August Newsletter – 12.08.19
ANNOUNCEMENTS
Sandvik CEO heads to ABB
Iron ore prices soar on scarcity
Huge Pakistan mine shows the power of coal
Peruvian government suspends Southern’s construction licence for Tía María project
Armenia to announce decision on Lydian’s gold project next week
Lender’s remorse? China finds Africa projects require a growing wave of debt forgiveness
World’s No. 1 copper miner gets $300m from Canada
China Molybdenum seeks opportunities to beef up battery metals business
Arizona copper project advances
TOP NEWS
Sandvik CEO heads to ABB
Mining Journal
Sandvik chief executive officer Bjorn Rosengren is leaving the company to lead industrial giant ABB.
Rosengren has run Sandvik since November 2015, overseeing implementation of a decentralised structure to help make it more efficient and flexible. He will become ABB CEO in February next year, replacing Peter Voser.
Prior to his Sandvik time Rosengren ran Wartsila Corporation, which makes power systems for the marine and power generation markets.
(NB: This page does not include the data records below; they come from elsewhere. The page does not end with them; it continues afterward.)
Lemma guesses_pending email p l s h n D :
  pending email p h n D s → 0 ≤ n ≤ _MAX_ATTEMPTS →
  Forall (misses h) (take (Z.to_nat (_MAX_ATTEMPTS - n)) l) →
  ∃ s', run (guesses email p l) s = (inr (replicate (length l) false), s').
Proof.
  revert s n; induction l as [|[d code] l IH]; intros s n Hp Hn Hm; [by eexists|].
  cbn [guesses length replicate]. rewrite run_sleep.
  pose proof (pending_later _ _ _ _ _ _ d Hp) as Hd. set (s1 := (op_sem (Sleep d) s).2) in *.
  rewrite run_bind. unfold try_except. rewrite run_catch. destruct Hd as [Hd|Hd].
  - rewrite (verify_pending _ _ _ _ _ _ _ Hd).
    destruct (Z.ltb_spec _MAX_ATTEMPTS (n + 1)).
    + cbn [run is_exception]. rewrite run_bind.
      destruct (guesses_no_code email p l (set_redis (dropped (str_lower email) p
        (<[_attempts_key (str_lower email) p := REntry (RStr (str_of_Z (n + 1))) (Some D)]>
          (st_redis s1))) s1)) as [s' Hr]; [apply dropped_no_code|].
      rewrite Hr. by eexists.
    + assert (∃ k, Z.to_nat (_MAX_ATTEMPTS - n) = S k ∧ k = Z.to_nat (_MAX_ATTEMPTS - (n + 1)))
        as (k & Hk & Hk') by (exists (Z.to_nat (_MAX_ATTEMPTS - (n + 1))); lia).
      rewrite Hk in Hm. apply Forall_cons in Hm as [Hc Hm].
      destruct (String.eqb_spec (_hash_otp (str_strip code)) h) as [E|_]; [by apply Hc in E|].
      rewrite run_bind. rewrite Hk' in Hm.
      destruct (IH _ (n + 1) (pending_bumped _ _ _ _ _ _ Hd) ltac:(lia) Hm) as [s' Hr].
      rewrite Hr. by eexists.
  - rewrite verify_no_code by done. destruct (guesses_no_code email p l s1 Hd) as [s' Hr].
    rewrite run_bind, Hr. by eexists.
Qed.

(** * Sending *)

(** A send is allowed: no cooldown runs for any purpose and the bucket has room. *)
Definition may_send (email : string) (s : state) : Prop :=
  (∀ p, find_key (st_clock s) (_cooldown_key (str_lower email) p) (st_redis s) = None) ∧
  match find_key (st_clock s) (_send_count_key (st_clock s) (str_lower email)) (st_redis s) with
  | None => True
  | Some (REntry (RStr v) _) => ∃ n, v = str_of_Z n ∧ n < _MAX_SENDS_PER_HOUR
  | Some _ => False
  end.

Lemma ks_exists_none now k m : find_key now k m = None → ks_exists k now m = (inr false, m).
Proof. unfold ks_exists. by intros ->. Qed.

Lemma ks_exists_some now k m e : find_key now k m = Some e → ks_exists k now m = (inr true, m).
Proof. unfold ks_exists. by intros ->. Qed.

Lemma check_cooldowns_ok email (s : state) :
  (∀ p, find_key (st_clock s) (_cooldown_key email p) (st_redis s) = None) →
  run (check_cooldowns email) s = (inr tt, s).
Proof.
  intros Hc. unfold check_cooldowns. generalize [signup; password_reset; passwordless_login; mfa].
  intros l. induction l as [|p l IH]; [done|]. cbn [for_each]. rewrite run_bind.
  redis_step (ks_exists_none _ _ _ (Hc p)). rewrite set_redis_id. exact IH.
Qed.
Voser, also ABB chairman, said Rosengren would bring the managerial skills ABB needed for the next stage of its transformation.
“He understands how to establish successful decentralised organisations, empower people and demonstrates the culture of cooperation and high performance,” Voser said.
Rosengren said he looked forward to the job ahead at ABB.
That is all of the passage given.